(** Backtracking matcher in continuation-passing style: [exec r s c k] matches
    [r] at the front of [s] and hands the rest of the input to [k]; the first
    alternative for which [k] succeeds wins. *)
Fixpoint exec (r : re) (s : string) (c : caps)
    (k : string -> caps -> result) : result :=
  match r with
  | Eps => k s c
  | Chars fold neg ranges =>
      match s with
      | String a s' => if class_matches fold neg ranges a then k s' c else None
      | EmptyString => None
      end
  | Cat r1 r2 => exec r1 s c (fun s1 c1 => exec r2 s1 c1 k)
  | Alt r1 r2 =>
      match exec r1 s c k with
      | Some m => Some m
      | None => exec r2 s c k
      end
  | Star r1 => star_loop (exec r1) k (String.length s) s c
  | Group i r1 => exec r1 s c (fun s1 c1 => k s1 ((i, consumed s s1) :: c1))
  end.

Definition exec_at (r : re) (s : string) : result :=
  exec r s [] (fun s1 c1 => Some (s1, c1)).

(** The leftmost match: the whole match and the capture registers. *)
Fixpoint search (r : re) (s : string) : result :=
  match exec_at r s with
  | Some (s1, c1) => Some (consumed s s1, c1)
  | None =>
      match s with
      | EmptyString => None
      | String _ s' => search r s'
      end
  end.

(** *** Parsing a pattern (regexp.Compile)

    The fragment covered: literals, [.], classes with ranges and the escapes
    [\d \s \w], the escapes [\d \s \w \D \S \W] and escaped punctuation outside
    classes, groups (capturing, [(?:...)], the flag [(?i)]), alternation, and
    the greedy quantifiers [* + ? {n} {n,} {n,m}].  Anything else (anchors,
    lazy quantifiers, named groups, ...) is not parsed and yields [None]. *)

Definition mkCat (r1 r2 : re) : re :=
  match r1, r2 with
  | Eps, _ => r2
  | _, Eps => r1
  | _, _ => Cat r1 r2
  end.

Definition digits : list (ascii * ascii) := [("0", "9")]%char.
Definition spaces : list (ascii * ascii) :=
  [("009", "010"); ("012", "013"); (" ", " ")]%char.
Definition word_bytes : list (ascii * ascii) :=
  [("0", "9"); ("A", "Z"); ("a", "z"); ("_", "_")]%char.

(** [\d], [\s], [\w] and their negations. *)
Definition escape_class (e : ascii) : option (bool * list (ascii * ascii)) :=
  if Ascii.eqb e "d" then Some (false, digits)
  else if Ascii.eqb e "s" then Some (false, spaces)
  else if Ascii.eqb e "w" then Some (false, word_bytes)
  else if Ascii.eqb e "D" then Some (true, digits)
  else if Ascii.eqb e "S" then Some (true, spaces)
  else if Ascii.eqb e "W" then Some (true, word_bytes)
  else None.

Definition is_alnum (c : ascii) : bool :=
  IsDigit c || between "A" "Z" c || between "a" "z" c.

(** A backslash before a control letter or before ASCII punctuation. *)
Definition escape_char (e : ascii) : option ascii :=
  if Ascii.eqb e "n" then Some "010"%char
  else if Ascii.eqb e "t" then Some "009"%char
  else if Ascii.eqb e "r" then Some "013"%char
  else if Ascii.eqb e "f" then Some "012"%char
  else if Ascii.eqb e "v" then Some "011"%char
  else if (code e <? 128)%N && negb (is_alnum e) then Some e
  else None.

Definition digit_val (c : ascii) : nat := N.to_nat (code c - code "0").

Fixpoint read_digits (s : string) (acc : nat) : nat * string :=
  match s with
  | String c s' => if IsDigit c then read_digits s' (10 * acc + digit_val c) else (acc, s)
  | EmptyString => (acc, s)
  end.

Definition p_nat (s : string) : option (nat * string) :=
  match s with
  | String c _ => if IsDigit c then Some (read_digits s 0) else None
  | EmptyString => None
  end.

(** The text after an opening brace: [n}], [n,}] or [n,m}]. *)
Definition p_repeat (s : string) : option (nat * option nat * string) :=
  match p_nat s with
  | None => None
  | Some (lo, s1) =>
      match s1 with
      | String "}" s2 => Some (lo, Some lo, s2)
      | String "," (String "}" s2) => Some (lo, None, s2)
      | String "," s2 =>
          match p_nat s2 with
          | Some (hi, String "}" s3) =>
              if (lo <=? hi)%nat then Some (lo, Some hi, s3) else None
          | _ => None
          end
      | _ => None
      end
  end.

(** No quantifier may follow a quantifier (lazy and nested forms). *)
Definition no_quant (s : string) : bool :=
  match s with
  | String c s' =>
      if Ascii.eqb c "*" || Ascii.eqb c "+" || Ascii.eqb c "?" then false
      else if Ascii.eqb c "{" then
        match p_repeat s' with Some _ => false | None => true end
      else true
  | EmptyString => true
  end.

Definition p_quant (r : re) (s : string) : option (re * string) :=
  let done (r' : re) (s' : string) := if no_quant s' then Some (r', s') else None in
  match s with
  | String "*" s' => done (Star r) s'
  | String "+" s' => done (Plus r) s'
  | String "?" s' => done (Opt r) s'
  | String "{" s' =>
      match p_repeat s' with
      | Some (lo, hi, s2) => done (Repeat lo hi r) s2
      | None => Some (r, s)
      end
  | _ => Some (r, s)
  end.

(** One element of a class: a set escape or a single byte. *)
Definition class_atom (s : string)
    : option ((list (ascii * ascii) + ascii) * string) :=
  match s with
  | String "\" (String e s') =>
      match escape_class e with
      | Some (false, set) => Some (inl set, s')
      | Some (true, _) => None
      | None =>
          match escape_char e with
          | Some c => Some (inr c, s')
          | None => None
          end
      end
  | String "\" EmptyString => None
  | String "[" (String ":" _) => None
  | String c s' => Some (inr c, s')
  | EmptyString => None
  end.

(** The elements of a class up to the closing bracket. *)
Fixpoint p_items (fuel : nat) (s : string) (acc : list (ascii * ascii))
    : option (list (ascii * ascii) * string) :=
  match fuel with
  | O => None
  | S f =>
      match s with
      | EmptyString => None
      | String "]" s' =>
          match acc with
          | [] => None
          | _ => Some (rev acc, s')
          end
      | _ =>
          match class_atom s with
          | None => None
          | Some (inl set, s1) => p_items f s1 (rev set ++ acc)
          | Some (inr lo, s1) =>
              match s1 with
              | String "-" (String "]" _) => p_items f s1 ((lo, lo) :: acc)
              | String "-" s2 =>
                  match class_atom s2 with
                  | Some (inr hi, s3) =>
                      if (code lo <=? code hi)%N
                      then p_items f s3 ((lo, hi) :: acc) else None
                  | _ => None
                  end
              | _ => p_items f s1 ((lo, lo) :: acc)
              end
          end
      end
  end.

(** The text after an opening bracket. *)
Definition p_class (fold : bool) (s : string) : option (re * string) :=
  let '(neg, s1) :=
    match s with
    | String "^" s' => (true, s')
    | _ => (false, s)
    end in
  match p_items (S (String.length s1)) s1 [] with
  | Some (ranges, s2) => Some (Chars fold neg ranges, s2)
  | None => None
  end.

Definition drop (n : nat) (s : string) : string :=
  substring n (String.length s - n) s.

(** Alternation, concatenation and atoms.  The state is the flag [(?i)] and
    the number of capturing groups opened so far; a flag set inside a group
    ends with the group. *)
Fixpoint p_alt (fuel : nat) (fold : bool) (n : nat) (s : string) {struct fuel}
    : option (re * bool * nat * string) :=
  match fuel with
  | O => None
  | S f =>
      match p_cat f fold n s with
      | None => None
      | Some (r1, fold1, n1, s1) =>
          match s1 with
          | String "|" s2 =>
              match p_alt f fold1 n1 s2 with
              | Some (r2, fold2, n2, s3) => Some (Alt r1 r2, fold2, n2, s3)
              | None => None
              end
          | _ => Some (r1, fold1, n1, s1)
          end
      end
  end
with p_cat (fuel : nat) (fold : bool) (n : nat) (s : string) {struct fuel}
    : option (re * bool * nat * string) :=
  match fuel with
  | O => None
  | S f =>
      match s with
      | EmptyString => Some (Eps, fold, n, s)
      | String c _ =>
          if Ascii.eqb c "|" || Ascii.eqb c ")" then Some (Eps, fold, n, s)
          else
            match p_atom f fold n s with
            | None => None
            | Some (r1, fold1, n1, s1) =>
                match p_cat f fold1 n1 s1 with
                | Some (r2, fold2, n2, s2) => Some (mkCat r1 r2, fold2, n2, s2)
                | None => None
                end
            end
      end
  end
with p_atom (fuel : nat) (fold : bool) (n : nat) (s : string) {struct fuel}
    : option (re * bool * nat * string) :=
  let quant (r : re) (n' : nat) (s' : string) :=
    match p_quant r s' with
    | Some (r', s2) => Some (r', fold, n', s2)
    | None => None
    end in
  match fuel with
  | O => None
  | S f =>
      match s with
      | EmptyString => None
      | String "(" s1 =>
          if HasPrefix s1 "?i)" then Some (Eps, true, n, drop 3 s1)
          else if HasPrefix s1 "?:" then
            match p_alt f fold n (drop 2 s1) with
            | Some (r, _, n', String ")" s2) => quant r n' s2
            | _ => None
            end
          else if HasPrefix s1 "?" then None
          else
            match p_alt f fold (S n) s1 with
            | Some (r, _, n', String ")" s2) => quant (Group (S n) r) n' s2
            | _ => None
            end
      | String "[" s1 =>
          match p_class fold s1 with
          | Some (r, s2) => quant r n s2
          | None => None
          end
      | String "\" (String e s1) =>
          match escape_class e with
          | Some (neg, set) => quant (Chars false neg set) n s1
          | None =>
              match escape_char e with
              | Some c => quant (Chars fold false [(c, c)]) n s1
              | None => None
              end
          end
      | String "." s1 => quant (Chars false true [("010", "010")]%char) n s1
      | String c s1 =>
          if byte_in c "\^$*+?)|" then None
          else quant (Chars fold false [(c, c)]) n s1
      end
  end.

(** The syntax tree of a pattern of the fragment. *)
Definition parse (pattern : string) : option re :=
  match p_alt (4 * String.length pattern + 4) false 0 pattern with
  | Some (r, _, _, EmptyString) => Some r
  | _ => None
  end.

(** Regexp.NumSubexp *)
Fixpoint NumSubexp (r : re) : nat :=
  match r with
  | Eps | Chars _ _ _ => 0
  | Cat r1 r2 | Alt r1 r2 => Nat.max (NumSubexp r1) (NumSubexp r2)
  | Star r1 => NumSubexp r1
  | Group i r1 => Nat.max i (NumSubexp r1)
  end.

Definition match_re (r : re) (s : string) : bool :=
  match search r s with
  | Some _ => true
  | None => false
  end.

Definition find_re (r : re) (s : string) : list string :=
  match search r s with
  | None => []
  | Some (whole, c) => whole :: List.map (fun i => cap i c) (seq 1 (NumSubexp r))
  end.

(** A compiled [*regexp.Regexp], as the two methods the engine calls.
    [FindStringSubmatch] is nil when there is no match, else the whole match
    followed by the text of each group, empty for a group that took no part
    in the match. *)
Record t : Type := {
  MatchString : string -> bool;
  FindStringSubmatch : string -> list string
}.

Definition of_re (r : re) : t :=
  {| MatchString := match_re r; FindStringSubmatch := find_re r |}.

(** regexp.Compile *)
Definition Compile (pattern : string) : option t :=
  match parse pattern with
  | Some r => Some (of_re r)
  | None => None
  end.

(** regexp.MustCompile panics on a pattern that does not compile; here such
    a pattern yields a matcher that never matches. *)
Definition MustCompile (pattern : string) : t :=
  match Compile pattern with
  | Some r => r
  | None => {| MatchString := fun _ => false; FindStringSubmatch := fun _ => [] |}
  end.

End Regexp.

(** ** Go's [math] package and numeric conversions *)
Module GoMath.

(** [float64(n)] for an [int]: the nearest binary64. *)
Definition float_of_Z (n : Z) : float :=
  SF2Prim (binary_normalize prec emax n 0 false).

Definition float_of_nat (n : nat) : float := float_of_Z (Z.of_nat n).

(** math.Min, with its special cases for infinities, NaN and signed zeros. *)
Definition Min (x y : float) : float :=
  if (x =? neg_infinity)%float || (y =? neg_infinity)%float then neg_infinity
  else if is_nan x || is_nan y then nan
  else if (x =? 0)%float && (x =? y)%float then (if get_sign x then x else y)
  else if (x <? y)%float then x
  else y.

End GoMath.

(** ** internal/models *)
Module IntentPattern.
Record t : Type := {
  Description : string;
  Keywords : list string;
  Phrases : list string;
  Regex : list string;
  Priority : Z;
  Variables : list string;
  Required : list string;
  Examples : list string;
  FollowUp : list string
}.
End IntentPattern.

Module EntityPattern.
Record t : Type := {
  Type_ : string;
  Description : string;
  Regex : list string;
  Keywords : list string;
  Examples : list string
}.
End EntityPattern.

Module models.

Record IntentConfig : Type := {
  Domain : string;
  Version : string;
  Intents : gmap string IntentPattern.t;
  Entities : gmap string EntityPattern.t;
  Synonyms : gmap string (list string);
  Confidence : gmap string float
}.

(** A value stored in [Intent.Vars], a [map[string]interface{}]: the engine
    stores extracted strings and the confidence score. *)
Inductive Value : Type :=
  | VString (s : string)
  | VFloat (f : float).

(** The result record.  The field [Confidence] of the Go struct is never
    written by the engine (the score travels in [Vars]) and is left out. *)
Record Intent : Type := {
  Task : string;
  Vars : gmap string Value;
  Missing : list string;
  FollowUp : list string;
  IsComplete : bool
}.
----------------------------------------
> Your objective: How many lines of the listing above hold the string "IntentPattern"? Answer with the number alone.

> Solution to this exercise: 3